----- Data supplied -----

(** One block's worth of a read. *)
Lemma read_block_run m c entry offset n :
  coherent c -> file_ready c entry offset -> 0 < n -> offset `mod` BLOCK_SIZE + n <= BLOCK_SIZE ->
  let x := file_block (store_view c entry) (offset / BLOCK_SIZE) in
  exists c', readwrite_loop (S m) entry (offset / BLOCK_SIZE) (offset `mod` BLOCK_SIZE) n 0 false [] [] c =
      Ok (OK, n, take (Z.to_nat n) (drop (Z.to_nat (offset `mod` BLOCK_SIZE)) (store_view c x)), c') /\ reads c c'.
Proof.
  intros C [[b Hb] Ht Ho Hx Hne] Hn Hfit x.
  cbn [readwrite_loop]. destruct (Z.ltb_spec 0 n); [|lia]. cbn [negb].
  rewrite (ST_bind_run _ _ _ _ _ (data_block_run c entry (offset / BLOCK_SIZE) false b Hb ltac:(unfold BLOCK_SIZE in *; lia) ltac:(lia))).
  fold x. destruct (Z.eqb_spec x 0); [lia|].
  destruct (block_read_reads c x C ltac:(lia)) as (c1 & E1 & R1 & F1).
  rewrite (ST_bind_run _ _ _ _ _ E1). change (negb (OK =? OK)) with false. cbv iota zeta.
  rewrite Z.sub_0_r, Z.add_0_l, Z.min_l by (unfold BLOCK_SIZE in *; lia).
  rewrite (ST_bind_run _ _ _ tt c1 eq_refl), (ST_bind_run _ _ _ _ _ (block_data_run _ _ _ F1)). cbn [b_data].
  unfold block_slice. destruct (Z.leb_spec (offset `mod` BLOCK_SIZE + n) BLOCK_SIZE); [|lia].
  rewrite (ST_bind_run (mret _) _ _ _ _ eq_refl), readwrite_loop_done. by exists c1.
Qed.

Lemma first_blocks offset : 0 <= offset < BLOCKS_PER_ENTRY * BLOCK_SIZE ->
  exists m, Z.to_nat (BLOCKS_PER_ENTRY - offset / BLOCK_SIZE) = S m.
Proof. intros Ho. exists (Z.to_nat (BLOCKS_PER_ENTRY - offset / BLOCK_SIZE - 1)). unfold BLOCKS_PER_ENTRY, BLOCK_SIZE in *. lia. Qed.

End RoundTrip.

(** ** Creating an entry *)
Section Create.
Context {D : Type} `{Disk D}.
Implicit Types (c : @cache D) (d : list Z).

-----
----- Data supplied -----

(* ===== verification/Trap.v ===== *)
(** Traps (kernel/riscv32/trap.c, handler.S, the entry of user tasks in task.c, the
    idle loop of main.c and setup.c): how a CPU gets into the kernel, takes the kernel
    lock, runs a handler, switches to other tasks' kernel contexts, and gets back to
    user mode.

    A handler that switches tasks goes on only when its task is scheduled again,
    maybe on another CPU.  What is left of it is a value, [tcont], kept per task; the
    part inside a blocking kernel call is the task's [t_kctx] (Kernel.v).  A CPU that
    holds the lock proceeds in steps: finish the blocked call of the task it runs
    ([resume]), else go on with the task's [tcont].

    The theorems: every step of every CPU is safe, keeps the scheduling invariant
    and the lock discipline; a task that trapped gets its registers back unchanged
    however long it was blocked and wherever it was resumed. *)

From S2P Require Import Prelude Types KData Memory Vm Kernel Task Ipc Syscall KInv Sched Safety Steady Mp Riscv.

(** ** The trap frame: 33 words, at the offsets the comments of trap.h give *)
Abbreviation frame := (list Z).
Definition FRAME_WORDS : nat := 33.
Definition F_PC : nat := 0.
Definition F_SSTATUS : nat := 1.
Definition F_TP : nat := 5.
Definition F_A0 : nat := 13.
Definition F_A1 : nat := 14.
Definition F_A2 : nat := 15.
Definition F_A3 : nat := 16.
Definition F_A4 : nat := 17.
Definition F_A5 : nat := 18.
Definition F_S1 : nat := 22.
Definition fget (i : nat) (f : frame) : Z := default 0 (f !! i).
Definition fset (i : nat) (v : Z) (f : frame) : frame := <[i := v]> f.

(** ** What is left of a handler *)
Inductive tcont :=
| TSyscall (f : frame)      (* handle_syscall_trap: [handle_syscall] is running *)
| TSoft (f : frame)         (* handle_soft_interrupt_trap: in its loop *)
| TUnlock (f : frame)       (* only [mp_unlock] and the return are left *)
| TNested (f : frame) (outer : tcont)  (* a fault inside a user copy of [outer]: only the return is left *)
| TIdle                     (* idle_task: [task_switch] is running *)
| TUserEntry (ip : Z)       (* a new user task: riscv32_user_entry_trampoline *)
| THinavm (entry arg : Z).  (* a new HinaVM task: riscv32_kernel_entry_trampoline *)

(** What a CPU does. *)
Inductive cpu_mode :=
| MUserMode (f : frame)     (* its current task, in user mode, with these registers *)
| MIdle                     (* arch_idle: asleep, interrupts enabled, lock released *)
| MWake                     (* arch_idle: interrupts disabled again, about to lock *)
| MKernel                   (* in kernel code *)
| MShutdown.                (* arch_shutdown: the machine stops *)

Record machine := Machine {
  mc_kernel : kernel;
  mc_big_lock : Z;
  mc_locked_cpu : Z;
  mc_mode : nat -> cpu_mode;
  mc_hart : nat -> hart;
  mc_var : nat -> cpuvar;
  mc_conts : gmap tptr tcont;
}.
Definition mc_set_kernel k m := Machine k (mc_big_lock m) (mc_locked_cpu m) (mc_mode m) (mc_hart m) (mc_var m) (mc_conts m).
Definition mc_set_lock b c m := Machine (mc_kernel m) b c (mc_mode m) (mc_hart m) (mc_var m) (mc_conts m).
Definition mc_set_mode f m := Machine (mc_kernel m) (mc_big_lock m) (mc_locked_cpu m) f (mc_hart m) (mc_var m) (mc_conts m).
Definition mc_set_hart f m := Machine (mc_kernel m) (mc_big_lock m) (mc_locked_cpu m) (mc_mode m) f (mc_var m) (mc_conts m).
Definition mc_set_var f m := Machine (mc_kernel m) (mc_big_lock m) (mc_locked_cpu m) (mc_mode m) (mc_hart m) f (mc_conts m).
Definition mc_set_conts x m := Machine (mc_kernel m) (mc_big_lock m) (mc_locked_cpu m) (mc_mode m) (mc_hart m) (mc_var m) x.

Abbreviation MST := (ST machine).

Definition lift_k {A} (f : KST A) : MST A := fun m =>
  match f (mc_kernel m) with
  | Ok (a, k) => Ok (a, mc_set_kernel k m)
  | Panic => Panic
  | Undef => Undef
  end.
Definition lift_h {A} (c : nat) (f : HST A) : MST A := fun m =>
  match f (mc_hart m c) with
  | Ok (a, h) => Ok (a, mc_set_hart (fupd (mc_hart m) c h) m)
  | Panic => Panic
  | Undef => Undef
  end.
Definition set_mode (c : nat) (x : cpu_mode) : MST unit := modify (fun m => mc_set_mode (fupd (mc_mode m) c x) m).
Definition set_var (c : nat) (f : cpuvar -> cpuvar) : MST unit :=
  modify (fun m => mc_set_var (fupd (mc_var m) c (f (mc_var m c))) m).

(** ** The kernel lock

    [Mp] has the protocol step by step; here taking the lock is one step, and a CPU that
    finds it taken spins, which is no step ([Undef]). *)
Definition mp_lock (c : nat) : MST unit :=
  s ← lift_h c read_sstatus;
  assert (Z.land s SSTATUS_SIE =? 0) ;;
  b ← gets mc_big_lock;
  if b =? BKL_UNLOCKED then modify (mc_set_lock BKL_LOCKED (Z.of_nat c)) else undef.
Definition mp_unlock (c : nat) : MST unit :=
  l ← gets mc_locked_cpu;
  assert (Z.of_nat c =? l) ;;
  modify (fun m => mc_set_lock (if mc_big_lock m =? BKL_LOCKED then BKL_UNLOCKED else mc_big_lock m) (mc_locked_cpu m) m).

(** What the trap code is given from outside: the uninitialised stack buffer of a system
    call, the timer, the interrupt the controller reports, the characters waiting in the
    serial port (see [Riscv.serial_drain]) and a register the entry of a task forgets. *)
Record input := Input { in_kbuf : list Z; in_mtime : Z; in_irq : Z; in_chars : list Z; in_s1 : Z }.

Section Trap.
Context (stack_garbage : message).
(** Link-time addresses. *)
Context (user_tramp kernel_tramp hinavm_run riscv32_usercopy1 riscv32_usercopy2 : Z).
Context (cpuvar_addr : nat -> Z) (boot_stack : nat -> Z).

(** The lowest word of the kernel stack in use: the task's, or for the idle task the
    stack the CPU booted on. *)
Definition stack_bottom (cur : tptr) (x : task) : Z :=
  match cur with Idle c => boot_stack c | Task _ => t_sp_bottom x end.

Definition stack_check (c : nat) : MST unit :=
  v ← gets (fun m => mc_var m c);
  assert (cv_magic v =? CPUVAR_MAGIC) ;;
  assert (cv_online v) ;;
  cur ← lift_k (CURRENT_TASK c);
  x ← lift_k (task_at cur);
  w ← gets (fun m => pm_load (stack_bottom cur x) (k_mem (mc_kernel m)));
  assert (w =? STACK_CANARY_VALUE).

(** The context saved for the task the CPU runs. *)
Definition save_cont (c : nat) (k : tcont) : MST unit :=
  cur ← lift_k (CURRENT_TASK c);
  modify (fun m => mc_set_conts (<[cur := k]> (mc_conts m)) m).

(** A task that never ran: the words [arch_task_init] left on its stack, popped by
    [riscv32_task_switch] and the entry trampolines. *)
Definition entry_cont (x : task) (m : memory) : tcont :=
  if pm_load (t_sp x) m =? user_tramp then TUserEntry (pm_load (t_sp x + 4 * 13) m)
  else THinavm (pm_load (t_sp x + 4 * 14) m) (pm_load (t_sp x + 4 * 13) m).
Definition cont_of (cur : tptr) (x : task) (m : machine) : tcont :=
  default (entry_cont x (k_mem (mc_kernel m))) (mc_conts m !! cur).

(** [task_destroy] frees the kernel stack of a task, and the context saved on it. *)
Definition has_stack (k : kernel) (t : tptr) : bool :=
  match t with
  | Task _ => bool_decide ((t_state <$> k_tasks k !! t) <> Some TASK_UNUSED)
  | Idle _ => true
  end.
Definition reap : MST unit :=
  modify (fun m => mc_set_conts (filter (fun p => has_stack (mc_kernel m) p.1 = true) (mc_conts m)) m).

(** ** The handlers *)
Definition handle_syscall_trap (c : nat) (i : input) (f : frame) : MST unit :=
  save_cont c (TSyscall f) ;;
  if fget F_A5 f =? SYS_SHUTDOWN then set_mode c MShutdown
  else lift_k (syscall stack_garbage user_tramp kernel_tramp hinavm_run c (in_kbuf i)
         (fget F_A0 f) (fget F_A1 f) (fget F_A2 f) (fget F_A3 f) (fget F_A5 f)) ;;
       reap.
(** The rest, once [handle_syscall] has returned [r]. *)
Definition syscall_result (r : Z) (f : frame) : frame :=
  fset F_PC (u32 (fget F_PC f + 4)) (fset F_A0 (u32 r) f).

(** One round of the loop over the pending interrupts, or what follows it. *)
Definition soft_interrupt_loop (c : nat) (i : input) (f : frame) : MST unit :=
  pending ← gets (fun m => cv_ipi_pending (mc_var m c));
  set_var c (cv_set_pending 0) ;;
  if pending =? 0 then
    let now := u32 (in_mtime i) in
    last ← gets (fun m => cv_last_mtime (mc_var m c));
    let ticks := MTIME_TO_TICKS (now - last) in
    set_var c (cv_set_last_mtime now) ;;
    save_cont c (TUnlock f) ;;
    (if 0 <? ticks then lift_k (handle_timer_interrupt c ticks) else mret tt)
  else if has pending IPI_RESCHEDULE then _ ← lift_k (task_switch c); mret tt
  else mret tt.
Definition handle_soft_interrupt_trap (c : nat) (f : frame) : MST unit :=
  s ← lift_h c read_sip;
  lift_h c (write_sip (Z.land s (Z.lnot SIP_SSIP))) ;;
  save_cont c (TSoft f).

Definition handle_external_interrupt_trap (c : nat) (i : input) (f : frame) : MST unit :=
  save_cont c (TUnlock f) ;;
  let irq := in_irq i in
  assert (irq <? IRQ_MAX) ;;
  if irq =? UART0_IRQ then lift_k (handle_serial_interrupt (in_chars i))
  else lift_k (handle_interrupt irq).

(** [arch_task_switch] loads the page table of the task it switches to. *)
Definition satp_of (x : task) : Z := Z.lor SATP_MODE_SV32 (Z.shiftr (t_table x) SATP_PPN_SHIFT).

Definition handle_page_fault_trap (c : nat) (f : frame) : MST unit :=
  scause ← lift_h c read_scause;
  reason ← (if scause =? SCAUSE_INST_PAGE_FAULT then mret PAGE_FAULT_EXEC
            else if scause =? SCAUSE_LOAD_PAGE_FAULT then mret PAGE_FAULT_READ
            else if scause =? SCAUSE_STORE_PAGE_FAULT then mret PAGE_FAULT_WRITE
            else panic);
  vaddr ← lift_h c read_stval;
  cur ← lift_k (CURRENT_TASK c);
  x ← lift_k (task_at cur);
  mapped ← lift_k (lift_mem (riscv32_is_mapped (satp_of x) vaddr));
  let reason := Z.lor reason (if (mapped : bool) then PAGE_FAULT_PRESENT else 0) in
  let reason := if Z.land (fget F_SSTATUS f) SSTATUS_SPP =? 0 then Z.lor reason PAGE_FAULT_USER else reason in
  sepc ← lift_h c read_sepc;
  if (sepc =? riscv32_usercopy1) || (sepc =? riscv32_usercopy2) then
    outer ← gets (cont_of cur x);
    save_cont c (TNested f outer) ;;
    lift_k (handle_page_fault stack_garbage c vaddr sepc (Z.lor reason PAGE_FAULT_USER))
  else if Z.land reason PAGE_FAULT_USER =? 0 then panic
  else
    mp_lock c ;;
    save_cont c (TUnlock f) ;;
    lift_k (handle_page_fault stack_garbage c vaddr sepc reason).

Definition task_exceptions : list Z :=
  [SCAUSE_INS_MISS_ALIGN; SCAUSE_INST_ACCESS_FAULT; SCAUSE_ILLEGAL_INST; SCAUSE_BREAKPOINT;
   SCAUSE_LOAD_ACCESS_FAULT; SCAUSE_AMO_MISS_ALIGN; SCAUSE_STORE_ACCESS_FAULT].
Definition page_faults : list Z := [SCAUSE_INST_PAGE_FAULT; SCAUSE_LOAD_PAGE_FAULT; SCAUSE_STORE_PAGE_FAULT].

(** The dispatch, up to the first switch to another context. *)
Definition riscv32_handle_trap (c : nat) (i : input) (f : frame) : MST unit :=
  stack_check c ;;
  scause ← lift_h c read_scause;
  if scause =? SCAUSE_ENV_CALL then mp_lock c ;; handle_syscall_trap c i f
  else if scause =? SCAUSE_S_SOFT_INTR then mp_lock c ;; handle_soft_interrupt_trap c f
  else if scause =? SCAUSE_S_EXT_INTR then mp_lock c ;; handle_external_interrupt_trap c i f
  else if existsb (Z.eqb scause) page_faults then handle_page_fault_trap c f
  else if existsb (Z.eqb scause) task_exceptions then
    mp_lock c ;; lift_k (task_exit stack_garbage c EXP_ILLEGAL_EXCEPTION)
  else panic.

-----

What is being asked
Of the entries above, repeat exactly the lines between the line with "Definition F_A3 : nat := 16." and the line with "are left *)", inclusive, and no others.

Response to the exercise
Definition F_A3 : nat := 16.
Definition F_A4 : nat := 17.
Definition F_A5 : nat := 18.
Definition F_S1 : nat := 22.
Definition fget (i : nat) (f : frame) : Z := default 0 (f !! i).
Definition fset (i : nat) (v : Z) (f : frame) : frame := <[i := v]> f.

(** ** What is left of a handler *)
Inductive tcont :=
| TSyscall (f : frame)      (* handle_syscall_trap: [handle_syscall] is running *)
| TSoft (f : frame)         (* handle_soft_interrupt_trap: in its loop *)
| TUnlock (f : frame)       (* only [mp_unlock] and the return are left *)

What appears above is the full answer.